Chemical peeling

Chemical peeling

Applied to the skin, chemical peeling consists of the process of applying trichloroacetic acid to the skin, in concentrations from 15 to 50%, to destroy the epidermal layer and - depending on the concentration used – a part of the dermis for the purpose of stimulating dermo-epidermical regeneration.

The technique, efficient for exfoliating the layers of skin and activating the formation of a new epidermis, is particularly indicated for face, décolleté, limbs and hands.

Trichloroacetic Acid is used because it is able to destroy the epidermis without provoking the absorption of toxins, and forms a lesion that heals easily through skin regeneration in 7-10 days.

Chemical peeling treatment is recommended for photo-aged skin, surface blemishes, uncomplicated lesions from acne, fine wrinkles, stretchmarks and ephelides.

The exfoliating agent acts at different levels depending on concentration, quantity and length of time the solution is left on, producing successful results on the skin, such as:
  • improvement of skin texture
  • reduction of discolouration and pigmented lesions
  • reduction of wrinkles and scars
  • alteration of pore dimensions
  • stretchmark masking
Before undergoing treatment it is best to avoid exposure to the sun, electric hair removal and face cleansing operations using cosmetic products.
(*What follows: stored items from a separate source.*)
(* ===== verification/Scoring.v ===== *)
(** * Submission scoring (src/backend/src/modules/matches.ts, server.ts)

    The pure part of the submit handler (matches.ts lines 415-448), of the
    sweep's automatic submission (server.ts lines 71-84) and of the
    validate handler (matches.ts lines 382-388): normalisation of the
    candidate words, the dictionary and board filter (which may throw, on
    a ragged board, as [canFormWordOnBoard] does), the first-occurrence
    deduplication of [Array.from(new Set(...))], the base score
    [Σ length²] and the capped time bonus. *)

From S2P Require Import Prelude Model JsString WordValidation Dictionary.
From Stdlib Require Import Ascii.

Module Scoring.

(** [String(w).trim().toUpperCase()] *)
Definition normalizeWord (w : string) : string := JsString.of_chars (JsString.normalize w).

(** [w.length >= 3 && /^[A-Z]+$/.test(w)] *)
Definition basicOk (w : string) : bool :=
  bool_decide (3 ≤ length (JsString.chars w)) && JsString.upper_alpha (JsString.chars w).

(** [words.map(normalize).filter(basicOk)] (matches.ts 416-418,
    server.ts 73-75). *)
Definition normalizeWords (words : list string) : list string :=
  filter (λ w, basicOk w = true) (normalizeWord <$> words).

(** [isWord(w) && canFormWordOnBoard(match.board, w)]: the board is only
    searched for dictionary words. *)
Definition acceptable (d : Dictionary.DictState) (board : Board) (w : string) : option bool :=
  if Dictionary.isWordExported d w then WordValidation.canFormWordOnBoard board w
  else Some false.

(** [Array.from(new Set(normalized.filter(acceptable)))] (matches.ts
    421-425, server.ts 76-80). *)
Definition uniqueWords (d : Dictionary.DictState) (board : Board) (words : list string)
    : option (list string) :=
  set_add_all [] <$> filter_opt (acceptable d board) (normalizeWords words).

Definition wordPoints (w : string) : Z :=
  let n := Z.of_nat (length (JsString.chars w)) in (n * n)%Z.

(** [unique.reduce((acc, w) => acc + w.length * w.length, 0)] *)
Definition baseScore (ws : list string) : Z :=
  foldl (λ acc w, acc + wordPoints w)%Z 0%Z ws.

(** [Math.max(0, Math.floor((deadlineAtMs - nowMs) / 1000))] *)
Definition remainingSeconds (deadlineMs nowMs : Z) : Z :=
  Z.max 0 ((deadlineMs - nowMs) / 1000).

(** [Math.min(Math.floor(remainingSeconds * perSecond), maxBonus)];
    [maxBonus = None] is [Infinity]. *)
Definition timeBonus (remaining : Z) (perSecond : Q) (maxBonus : option Z) : Z :=
  let b := Qfloor (inject_Z remaining * perSecond) in
  match maxBonus with
  | Some m => Z.min b m
  | None => b
  end.

(** [cfgForScore?.timeBonusPerSecond ?? 0] *)
Definition bonusRate (cfg : option LobbyConfig.t) : Q :=
  default 0%Q (cfg ≫= LobbyConfig.timeBonusPerSecond).

(** [cfgForScore?.timeBonusMaxPoints ?? Infinity] *)
Definition bonusCap (cfg : option LobbyConfig.t) : option Z :=
  cfg ≫= LobbyConfig.timeBonusMaxPoints.

(** The [valid] of the validate handler (matches.ts 383-388). *)
Definition validWord (d : Dictionary.DictState) (board : Board) (word : string) : option bool :=
  let normalized := normalizeWord word in
  if basicOk normalized then acceptable d board normalized else Some false.

(** ** Properties *)

Lemma basicOk_upper w : basicOk w = true → JsString.toUpperCase (JsString.chars w) = JsString.chars w.
Proof.
  unfold basicOk, JsString.upper_alpha. rewrite !andb_true_iff. intros (_ & _ & H).
  by apply JsString.toUpperCase_AZ.
Qed.

Lemma acceptable_spec d board w :
  WordValidation.rectangular board → basicOk w = true →
  acceptable d board w ≠ None ∧
  (acceptable d board w = Some true ↔
   Dictionary.isWordExported d w = true ∧ WordValidation.legal board (JsString.chars w)).
Proof.
  intros Hr Hb. unfold acceptable.
  destruct (WordValidation.canFormWordOnBoard_legal board w Hr) as [Hnn Hiff].
  rewrite (basicOk_upper w Hb) in Hiff.
  destruct (Dictionary.isWordExported d w); [|naive_solver]. split; [done|]. rewrite Hiff. naive_solver.
Qed.

Lemma normalizeWords_elem words w :
  w ∈ normalizeWords words ↔ basicOk w = true ∧ ∃ raw, raw ∈ words ∧ w = normalizeWord raw.
Proof.
  unfold normalizeWords. rewrite list_elem_of_filter, list_elem_of_fmap. naive_solver.
Qed.

(** The word filter on a rectangular board never throws and keeps exactly the acceptable normalised words, each once. *)
Lemma uniqueWords_filter d board words :
  WordValidation.rectangular board →
  ∃ ws, uniqueWords d board words = Some ws ∧ NoDup ws ∧
    ∀ w, w ∈ ws ↔
      (∃ raw, raw ∈ words ∧ w = normalizeWord raw) ∧ basicOk w = true ∧
      Dictionary.isWordExported d w = true ∧ WordValidation.legal board (JsString.chars w).
Proof.
  intros Hr. unfold uniqueWords.
  rewrite filter_opt_Some; last first.
  { intros w Hw. apply normalizeWords_elem in Hw as [Hb _].
    by apply (acceptable_spec d board w Hr Hb). }
  eexists; split; [done|]. split; [apply set_add_all_NoDup; constructor|].
  intros w. rewrite set_add_all_elem, list_elem_of_filter, normalizeWords_elem.
  split.
  - intros [Hnil|[Ha [Hb Hraw]]]; [set_solver|].
    apply (acceptable_spec d board w Hr Hb) in Ha. naive_solver.
  - intros (Hraw & Hb & Hd & Hl). right. split; [|done].
    by apply (acceptable_spec d board w Hr Hb).
Qed.

(** C37: On a rectangular board the word filter of a submission never
    throws; it keeps each word once, and a word is kept exactly when it is
    the normalisation of a submitted word, has at least three letters A-Z,
    is in the dictionary and is spelled by a path on the board. *)
Theorem uniqueWords_spec d board words :
  WordValidation.rectangular board →
  ∃ ws, uniqueWords d board words = Some ws ∧ NoDup ws ∧
    ∀ w, w ∈ ws ↔
      (∃ raw, raw ∈ words ∧ w = normalizeWord raw) ∧ basicOk w = true ∧
      Dictionary.isWordExported d w = true ∧ WordValidation.legal board (JsString.chars w).
Proof. exact (uniqueWords_filter d board words). Qed.

(** The validate handler and the submit handler agree: a submitted word
    survives the submission's filter exactly when the validate handler
    reports it valid. *)
Theorem validWord_agrees d board words w :
  WordValidation.rectangular board →
  (∃ ws, uniqueWords d board words = Some ws ∧
         (w ∈ ws ↔ ∃ raw, raw ∈ words ∧ w = normalizeWord raw ∧
                          validWord d board raw = Some true)).
Proof.
  intros Hr. destruct (uniqueWords_filter d board words Hr) as (ws & Hws & _ & Hin).
  exists ws. split; [done|]. rewrite Hin. unfold validWord. split.
  - intros ((raw & Hraw & ->) & Hb & Hd & Hl). exists raw. split_and!; [done|done|].
    rewrite Hb. by apply acceptable_spec.
  - intros (raw & Hraw & -> & Hv). destruct (basicOk (normalizeWord raw)) eqn:Hb; [|done].
    apply acceptable_spec in Hv; [|done|done]. naive_solver.
Qed.

Lemma baseScore_acc acc ws :
  foldl (λ acc w, acc + wordPoints w)%Z acc ws = (acc + Σ (wordPoints <$> ws))%Z.
Proof.
  revert acc. induction ws as [|w ws IH]; intros acc; cbn [foldl]; [rewrite fmap_nil, sumZ_nil; lia|].
  rewrite IH, fmap_cons, sumZ_cons. lia.

Qed.

Lemma baseScore_sum ws : baseScore ws = Σ (wordPoints <$> ws).
Proof. unfold baseScore. rewrite baseScore_acc. lia. Qed.

(** Every kept word has at least three letters, so the base score is at
    least nine points a word. *)
Theorem baseScore_lower ws :
  Forall (λ w, basicOk w = true) ws → (9 * Z.of_nat (length ws) ≤ baseScore ws)%Z.
Proof.
  intros Hws. rewrite baseScore_sum.
  enough (Z.of_nat (length ws) * 9 ≤ Σ (wordPoints <$> ws))%Z by lia.
  apply sumZ_lower. intros w Hw. rewrite Forall_forall in Hws.
  apply Hws in Hw. unfold basicOk in Hw. apply andb_true_iff in Hw as [Hl _].
  apply bool_decide_eq_true in Hl. unfold wordPoints. nia.
Qed.

Lemma remainingSeconds_bounds d now :
  (now ≤ d)%Z →
  (0 ≤ remainingSeconds d now ∧ remainingSeconds d now * 1000 ≤ d - now < remainingSeconds d now * 1000 + 1000)%Z.
Proof.
  intros Hle. unfold remainingSeconds.
  pose proof (Z.div_pos (d - now) 1000). pose proof (Z.mul_div_le (d - now) 1000).
  pose proof (Z.mod_pos_bound (d - now) 1000). pose proof (Z.div_mod (d - now) 1000).
  rewrite Z.max_r by lia. lia.
Qed.

(** The time bonus of the lobbies (nonnegative rate and cap) lies
    between zero and the cap, never exceeds [floor(remaining * rate)], and
    does not decrease when more time remains. *)
Theorem timeBonus_bounds r r' perSecond maxBonus :
  (0 <= perSecond)%Q → (0 ≤ r ≤ r')%Z → (∀ m, maxBonus = Some m → 0 ≤ m)%Z →
  (0 ≤ timeBonus r perSecond maxBonus)%Z ∧
  (timeBonus r perSecond maxBonus ≤ Qfloor (inject_Z r * perSecond))%Z ∧
  (∀ m, maxBonus = Some m → timeBonus r perSecond maxBonus ≤ m)%Z ∧
  (timeBonus r perSecond maxBonus ≤ timeBonus r' perSecond maxBonus)%Z.
Proof.
  intros Hq Hr Hm.
  assert (H0 : (0 ≤ Qfloor (inject_Z r * perSecond))%Z).
  { apply Qfloor_nonneg. apply Qmult_le_0_compat; [|done].
    change 0%Q with (inject_Z 0). rewrite <- Zle_Qle. lia. }
  assert (H1 : (Qfloor (inject_Z r * perSecond) ≤ Qfloor (inject_Z r' * perSecond))%Z).
  { apply Qfloor_resp_le. apply Qmult_le_compat_r; [|done]. rewrite <- Zle_Qle. lia. }
  unfold timeBonus. destruct maxBonus as [m|].
  - specialize (Hm m eq_refl). split_and!; try lia. intros m' [= <-]. lia.
  - split_and!; [lia|lia|done|lia].
Qed.
(** ** Scenarios *)

Definition fallback_dict : Dictionary.DictState :=
  Dictionary.initDictionary Dictionary.uninitialized None.

(** A submission on the board whose first row spells CAT, with the
    built-in dictionary: " cat", "CAT " and "Cat" count once, "do" is too
    short, "tac" is not a word, "cats" has no S on the board; one word of
    three letters scores 9, and with 65 s left at half a point a second
    capped at 30 the bonus is the cap. *)
Example submission_scenario :
  uniqueWords fallback_dict WordValidation.cat_board [" cat"; "CAT "; "do"; "tac"; "Cat"; "cats"]
    = Some ["CAT"] ∧
  baseScore ["CAT"] = 9%Z ∧
  timeBonus (remainingSeconds 100000 35000) (1#2) (Some 30%Z) = 30%Z ∧
  timeBonus (remainingSeconds 100000 75500) (1#2) (Some 30%Z) = 12%Z.
Proof. split_and!; vm_compute; reflexivity. Qed.

Lemma uniqueWords_spec_witness :
  WordValidation.rectangular WordValidation.cat_board ∧
  ∃ ws, uniqueWords fallback_dict WordValidation.cat_board ["cat"] = Some ws ∧ NoDup ws ∧
    ∀ w, w ∈ ws ↔
      (∃ raw, raw ∈ ["cat"] ∧ w = normalizeWord raw) ∧ basicOk w = true ∧
      Dictionary.isWordExported fallback_dict w = true ∧
      WordValidation.legal WordValidation.cat_board (JsString.chars w).
Proof.
  split; [exact WordValidation.cat_board_rectangular|].
  exact (uniqueWords_spec fallback_dict WordValidation.cat_board ["cat"]
           WordValidation.cat_board_rectangular).
Defined.

Lemma validWord_agrees_witness :
  WordValidation.rectangular WordValidation.cat_board ∧
  ∃ ws, uniqueWords fallback_dict WordValidation.cat_board ["cat"] = Some ws ∧
    ("CAT" ∈ ws ↔ ∃ raw, raw ∈ ["cat"] ∧ "CAT" = normalizeWord raw ∧
                        validWord fallback_dict WordValidation.cat_board raw = Some true).
Proof.
  split; [exact WordValidation.cat_board_rectangular|].
  exact (validWord_agrees fallback_dict WordValidation.cat_board ["cat"] "CAT"
           WordValidation.cat_board_rectangular).
Defined.

Lemma baseScore_lower_witness :
  Forall (λ w, basicOk w = true) ["CAT"; "QUIZ"] ∧
  (9 * Z.of_nat (length ["CAT"; "QUIZ"]) ≤ baseScore ["CAT"; "QUIZ"])%Z.
Proof.
  assert (H : Forall (λ w, basicOk w = true) ["CAT"; "QUIZ"])
    by (repeat constructor).
  split; [exact H|exact (baseScore_lower _ H)].
Defined.

Lemma timeBonus_bounds_witness :
  (0 ≤ timeBonus 30 (1#2) (Some 30) ≤ 30)%Z ∧ (timeBonus 30 (1#2) (Some 30) ≤ timeBonus 60 (1#2) (Some 30))%Z.
Proof.
  destruct (timeBonus_bounds 30 60 (1#2) (Some 30%Z)) as (H0 & _ & Hm & Hmono).
  - vm_compute. discriminate.
  - lia.
  - intros m [= <-]. lia.
  - split; [split; [exact H0|exact (Hm 30%Z eq_refl)]|exact Hmono].
Defined.

End Scoring.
You should instead prepare your skin using a retinal/glycolic acid-based cream and a moisturiser.
For anyone suffering from labial herpes it is essential to follow the related precautions.
The peeling operation consists of different phases, such as:
  • skin preparation using a cleansing solution
  • acid application to areas, resulting in a hot burning sensation
  • rinsing after established time
  • application of final dressing and ointment
After treatment, you must wash your face twice a day with cold water - adding a teaspoon of vinegar – and then dab dry.

Treated skin must be medicated with an oily solution, such as white stringy vaseline, and an antibiotic cream to keep skin moist.
In the days following treatment, the dead skin begins to come away and swelling may appear in the form of oedema, however this should not cause alarm.
The best advice for this period is to keep face movements to a minimum, and to sleep with your head in a raised position.

To avoid complications, it is essential that you allow exfoliation to follow its natural course, without intervening to peel away strips of skin or scabs arbitrarily that could result in scarring.

During the healing period it is best to avoid any kind of physical effort or sweating, so as not to compromise the normal regeneration process.

When exfoliation has completed, the skin appears pink-red, shiny and sensitive, and should be cared for with moisturising creams.

The redness disappears in 2 to 4 weeks. Makeup can be applied 2-3 days after the skin has regenerated. For at least 8 weeks, a total sun screen must be used when exposing your skin to the sun.

Once the skin’s normal colour returns, it can be subjected to a new treatment only after 3 to 4 months.

Complications that may appear following peeling include:
  • burning sensation
  • more evident acne lesions
  • bullous eruption
  • bacterial infections
  • scarring
All these undesirable side-effects disappear in a short time and do not result in serious or permanent damage.